* **LISTED RECORDS**
(** The loop that frees the tables. *)
Lemma wp_free_tables pgdir l k c (Q : unit -> ctx -> kmem -> Prop) :
  kmem_ok k l -> pgdir_ok (k_mem k) pgdir l -> LKmem ∉ held c ->
  (forall k', kmem_ok k' (reverse (tables (k_mem k) pgdir 1024) ++ l) -> k_use_lock k' = k_use_lock k ->
     (forall q b, q mod PGSIZE = 0 -> q ∉ tables (k_mem k) pgdir 1024 -> q <= b < q + PGSIZE ->
        ld (k_mem k') b = ld (k_mem k) b) -> Q tt c k') ->
  wp (for_ (zrange NPDENTRIES) (fun i =>
        let* pde := load (pgdir + 4 * i) in
        when (negb (Z.land pde PTE_P =? 0)) (kfree kend (P2V (PTE_ADDR pde))))) Q c k.
Proof.
  intros Hk Hok Hlk HQ. set (m := k_mem k) in *.
  apply (wp_for_zrange _ _ (fun n c' k' => c' = c /\ kmem_ok k' (reverse (tables m pgdir n) ++ l) /\
    k_use_lock k' = k_use_lock k /\
    (forall q b, q mod PGSIZE = 0 -> q ∉ tables m pgdir n -> q <= b < q + PGSIZE -> ld (k_mem k') b = ld m b))).
  - split; [done|]. split; [done|]. split; [done|]. done.
  - intros n c' k1 Hn (-> & Hk1 & Hu1 & Hs1). unfold load, NPDENTRIES in *. apply wp_bind, wp_gets.
    assert (Hd : pgdir ∉ tables m pgdir n).
    { intros Hx. apply elem_of_tables in Hx as (i & Hi & Hp & E). destruct (po_tab _ _ _ _ Hok i ltac:(lia) Hp) as (_ & _ & Hne).
      now rewrite <- E in Hne. }
    assert (E : ld32 (k_mem k1) (pgdir + 4 * Z.of_nat n) = pde_at m pgdir (Z.of_nat n)).
    { apply ld32_ext. intros i Hi. apply (Hs1 pgdir); [apply (page_aligned kend), (po_page _ _ _ _ Hok)|done|unfold PGSIZE; lia]. }
    rewrite E. fold (present (pde_at m pgdir (Z.of_nat n))). fold (pgtab_of (pde_at m pgdir (Z.of_nat n))).
    rewrite tables_S. destruct (present (pde_at m pgdir (Z.of_nat n))) eqn:Hp; cbn [when].
    2:{ rewrite app_nil_r. now apply wp_ret. }
    destruct (po_tab _ _ _ _ Hok (Z.of_nat n) ltac:(lia) Hp) as (Ht & Htl & Htp).
    eapply wp_kfree; [exact Hk1|exact Ht| |done|].
    + rewrite elem_of_app, elem_of_reverse, elem_of_tables. intros [(i & Hi & Hpi & Et)|]; [|done].
      assert (Z.of_nat n = i) by (apply (po_inj _ _ _ _ Hok); auto; lia). lia.
    + intros k2 Hk2 Hso Hu2. split; [done|]. split; [|split; [congruence|]].
      * rewrite reverse_app. exact Hk2.
      * intros q b Hq Hn' Hb. rewrite not_elem_of_app, list_elem_of_singleton in Hn'. destruct Hn' as [Hn1 Hn2].
        rewrite <- (Hs1 q b) by done. apply Hso.
        destruct (pages_apart q _ Hq (page_aligned kend _ Ht) Hn2); unfold PGSIZE in *; lia.
  - intros c' k' (-> & H1 & H2 & H3). apply HQ; auto.
Qed.

(** The pages of an address space, as [freevm] leaves them on the free list:
    the directory, its tables and the user pages. *)
Definition space_pages (m : mem) (pgdir : Z) : list Z :=
  pgdir :: reverse (tables m pgdir 1024) ++ reverse (upages m pgdir 0 (pages_to 0 KERNBASE)).

Lemma tables_ext m m' pgdir n :
  (n <= 1024)%nat -> (forall i, 0 <= i < 1024 -> pde_at m' pgdir i = pde_at m pgdir i) -> tables m' pgdir n = tables m pgdir n.
Proof.
  intros Hn H. induction n as [|n IH]; [done|]. rewrite !tables_S, IH, H by lia. done.
Qed.

Lemma wp_freevm pgdir l k c (Q : unit -> ctx -> kmem -> Prop) :
  kmem_ok k l -> uvm_ok (k_mem k) pgdir l -> LKmem ∉ held c ->
  (forall k', kmem_ok k' (space_pages (k_mem k) pgdir ++ l) -> k_use_lock k' = k_use_lock k ->
     (forall q b, q mod PGSIZE = 0 -> q ∉ space_pages (k_mem k) pgdir -> q ∉ l -> q <= b < q + PGSIZE ->
        ld (k_mem k') b = ld (k_mem k) b) -> Q tt c k') ->
  wp (freevm kend pgdir) Q c k.
Proof.
  intros Hk Hok Hlk HQ. pose proof (po_page _ _ _ _ (um_dir _ _ _ _ Hok)) as Hpg. unfold freevm.
  destruct (Z.eqb_spec pgdir 0) as [->|_]; [destruct Hpg as (_ & _ & Hkb & _); unfold KERNBASE in *; lia|].
  apply wp_bind. eapply wp_mono; [apply (wp_deallocuvm _ _ _ l); auto; unfold KERNBASE; lia|].
  intros _ ? k1 (_ & -> & D). change (PGROUNDUP 0) with 0 in D. set (n := pages_to 0 KERNBASE) in *.
  set (ul := upages (k_mem k) pgdir 0 n) in *. destruct D as [K1 U1 D1 P1 L1 B1].
  apply wp_bind. apply (wp_free_tables _ (reverse ul ++ l)); [done|apply U1|done|]. intros k2 K2 L2 B2.
  assert (Et : tables (k_mem k1) pgdir 1024 = tables (k_mem k) pgdir 1024) by now apply tables_ext.
  rewrite Et in *. eapply (wp_kfree kend); [exact K2|done| |done|].
  - rewrite elem_of_app, elem_of_reverse, <- Et. intros [Hx|Hx]; [|now apply (po_free _ _ _ _ (um_dir _ _ _ _ U1))].
    apply elem_of_tables in Hx as (i & Hi & Hp & E). destruct (po_tab _ _ _ _ (um_dir _ _ _ _ U1) i Hi Hp) as (_ & _ & Hne). congruence.
  - intros k3 K3 Hso L3. apply HQ; [unfold space_pages; fold n ul; cbn [app]; now rewrite <- app_assoc|congruence|].
    intros q b Hq Hn Hql Hb. unfold space_pages in Hn. fold n ul in Hn.
    rewrite not_elem_of_cons, not_elem_of_app, !elem_of_reverse in Hn. destruct Hn as (Hn1 & Hn2 & Hn3).
    rewrite Hso by (destruct (pages_apart q _ Hq (page_aligned kend _ Hpg) Hn1); unfold PGSIZE in *; lia).
    rewrite (B2 q), (B1 q); auto. split; [done|]. split; [done|]. split; [done|].
    intros i Hi Hp ->. apply Hn2, elem_of_tables. eauto.
Qed.

(** ** setupkvm *)

(** A zeroed page is an empty directory. *)
Lemma fresh_dir m p l :
  page_ok kend p -> p ∉ l ->
  let m' := memset m p 0 PGSIZE in
  pgdir_ok m' p l /\ (forall i, 0 <= i < 1024 -> pde_at m' p i = 0).
Proof.
  intros Hp Hl m'.
  assert (E : forall i, 0 <= i < 1024 -> pde_at m' p i = 0).
  { intros i Hi. unfold pde_at, m'. apply ld32_memset_zero; unfold PGSIZE; lia. }
  split; [|done]. split; [done|done| |].
  - intros i Hi. rewrite E by done. discriminate.
  - intros i j Hi Hj. rewrite E by done. discriminate.
Qed.

(** The directory entries of the kernel's part of an address space. *)
Definition kvm_index : list Z := ((fun i => 512 + i) <$> zrange 56) ++ ((fun i => 1016 + i) <$> zrange 8).

Lemma elem_of_kvm_index i : i ∈ kvm_index <-> 512 <= i < 568 \/ 1016 <= i < 1024.
Proof.
  unfold kvm_index. rewrite elem_of_app, !list_elem_of_fmap. setoid_rewrite elem_of_zrange. split.
  - intros [(y & -> & Hy)|(y & -> & Hy)]; lia.
  - intros [H|H]; [left; exists (i - 512)|right; exists (i - 1016)]; lia.
Qed.

Definition kernel_addr (va : Z) : Prop := KERNBASE <= va < KERNBASE + PHYSTOP \/ DEVSPACE <= va < 4294967296.

Lemma PDX_kvm va : kernel_addr va -> PDX va ∈ kvm_index.
Proof.
  intros H. rewrite elem_of_kvm_index, PDX_eq. unfold kernel_addr, KERNBASE, PHYSTOP, DEVSPACE in H.
  Z.to_euclidean_division_equations; lia.
Qed.

(** A directory in which [setupkvm] has mapped part of the kernel, from state
    [k0] in which it was empty. *)
Record kvm_part (pgdir : Z) (k0 : kmem) (l0 : list Z) (k : kmem) (l : list Z) : Prop := {
  kp_grows : grows kend pgdir k0 l0 k l;
  kp_tab i : 0 <= i < 1024 -> present (pde_at (k_mem k) pgdir i) = true -> i ∈ kvm_index;
  kp_user va : 0 <= va < KERNBASE -> pte_val (k_mem k) pgdir va = 0
}.

Lemma kvm_part_uvm pgdir k0 l0 k l : kvm_part pgdir k0 l0 k l -> kmem_ok k l /\ uvm_ok (k_mem k) pgdir l.
Proof.
  intros [(Hk & Hok & _) _ Hu]. split; [done|]. split; [done| |].
  - intros va Hva. rewrite Hu by done. discriminate.
  - intros va va' Hva Hva'. rewrite Hu by done. discriminate.
Qed.

Lemma wp_kvm_map n pgdir va pa perm k0 l0 k l c f :
  kvm_part pgdir k0 l0 k l -> (forall v, is_u32 v -> pte_val (k_mem k) pgdir v = f v) -> LKmem ∉ held c ->
  va mod PGSIZE = 0 -> pa mod PGSIZE = 0 -> 0 <= pa -> pa + PGSIZE * Z.of_nat (S n) <= 4294967296 ->
  0 <= perm < PGSIZE ->
  (forall v, within va (PGSIZE * Z.of_nat (S n)) v = true -> kernel_addr v /\ present (f v) = false) ->
  wp (mappages pgdir va (PGSIZE * Z.of_nat (S n)) pa perm)
    (fun r c' k' => c' = c /\ exists l', kvm_part pgdir k0 l0 k' l' /\
       (r = 0 /\ (forall v, is_u32 v -> pte_val (k_mem k') pgdir v = mapped va (S n) pa perm f v) \/
        r = -1 /\ l' = [] /\ exists i, i ∈ kvm_index /\ present (pde_at (k_mem k') pgdir i) = false)) c k.
Proof.
  intros [G T U] Hf Hlk Hva Hpa Hp0 Hp1 Hperm Hker. pose proof G as (Hk & Hok & _).
  assert (Hin : forall i, 0 <= i < PGSIZE * Z.of_nat (S n) -> kernel_addr (va + i) /\ present (f (va + i)) = false).
  { intros i Hi. apply Hker. destruct (withinP va (PGSIZE * Z.of_nat (S n)) (va + i)); [done|lia]. }
  assert (Hr : 0 <= va /\ va + PGSIZE * Z.of_nat (S n) <= 4294967296).
  { destruct (Hin 0) as [H0 _]; [unfold PGSIZE; lia|]. destruct (Hin (PGSIZE * Z.of_nat (S n) - 1)) as [H1 _]; [unfold PGSIZE; lia|].
    unfold kernel_addr, KERNBASE, PHYSTOP, DEVSPACE, PGSIZE in *. lia. }
  eapply wp_mono.
  { apply (wp_mappages_pages kend n _ _ _ _ l); auto; [apply Hr..|]. intros v Hv. destruct (Hker v Hv) as [Hkv Hpv].
    rewrite Hf; [done|]. unfold is_u32, kernel_addr, KERNBASE, PHYSTOP, DEVSPACE in *. lia. }
  intros r c' k' (-> & l' & j & G' & Hres & Ht & Hpte). split; [done|]. exists l'. split; [split|].
  - now apply (grows_trans kend _ _ _ k l).
  - intros i Hi Hp. destruct (Ht i Hi Hp) as [|(v & Hv & ->)]; [now apply T|]. apply PDX_kvm, Hker, Hv.
  - intros v Hv. rewrite Hpte by (unfold is_u32, KERNBASE in *; lia). unfold mapped.
    destruct (withinP va (PGSIZE * Z.of_nat j) v) as [Hvin|]; [|now apply U].
    destruct (Hin (v - va)) as [Hkv _]; [|rewrite Zplus_minus in Hkv; unfold kernel_addr, KERNBASE, DEVSPACE in *; lia].
    destruct Hres as [[_ ->]|(_ & Hj & _)]; unfold PGSIZE in *; lia.
  - destruct Hres as [[-> ->]|(-> & Hj & -> & Hab)]; [left|right].
    + split; [done|]. intros v Hv. rewrite Hpte by done. now apply mapped_ext.
    + split; [done|]. split; [done|]. eexists. split; [|exact Hab]. apply PDX_kvm, Hin. unfold PGSIZE; lia.
Qed.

* **DIRECTIONS**
Your task is to transcribe, with no changes, only the lines of the listing above that lie between the line holding "as [Hkv Hpv]." and the line holding "destruct (withinP va (PGSIZE * Z.of_nat j)", inclusive.

* **SOLUTION FOR THIS PROBLEM**
  { apply (wp_mappages_pages kend n _ _ _ _ l); auto; [apply Hr..|]. intros v Hv. destruct (Hker v Hv) as [Hkv Hpv].
    rewrite Hf; [done|]. unfold is_u32, kernel_addr, KERNBASE, PHYSTOP, DEVSPACE in *. lia. }
  intros r c' k' (-> & l' & j & G' & Hres & Ht & Hpte). split; [done|]. exists l'. split; [split|].
  - now apply (grows_trans kend _ _ _ k l).
  - intros i Hi Hp. destruct (Ht i Hi Hp) as [|(v & Hv & ->)]; [now apply T|]. apply PDX_kvm, Hker, Hv.
  - intros v Hv. rewrite Hpte by (unfold is_u32, KERNBASE in *; lia). unfold mapped.
    destruct (withinP va (PGSIZE * Z.of_nat j) v) as [Hvin|]; [|now apply U].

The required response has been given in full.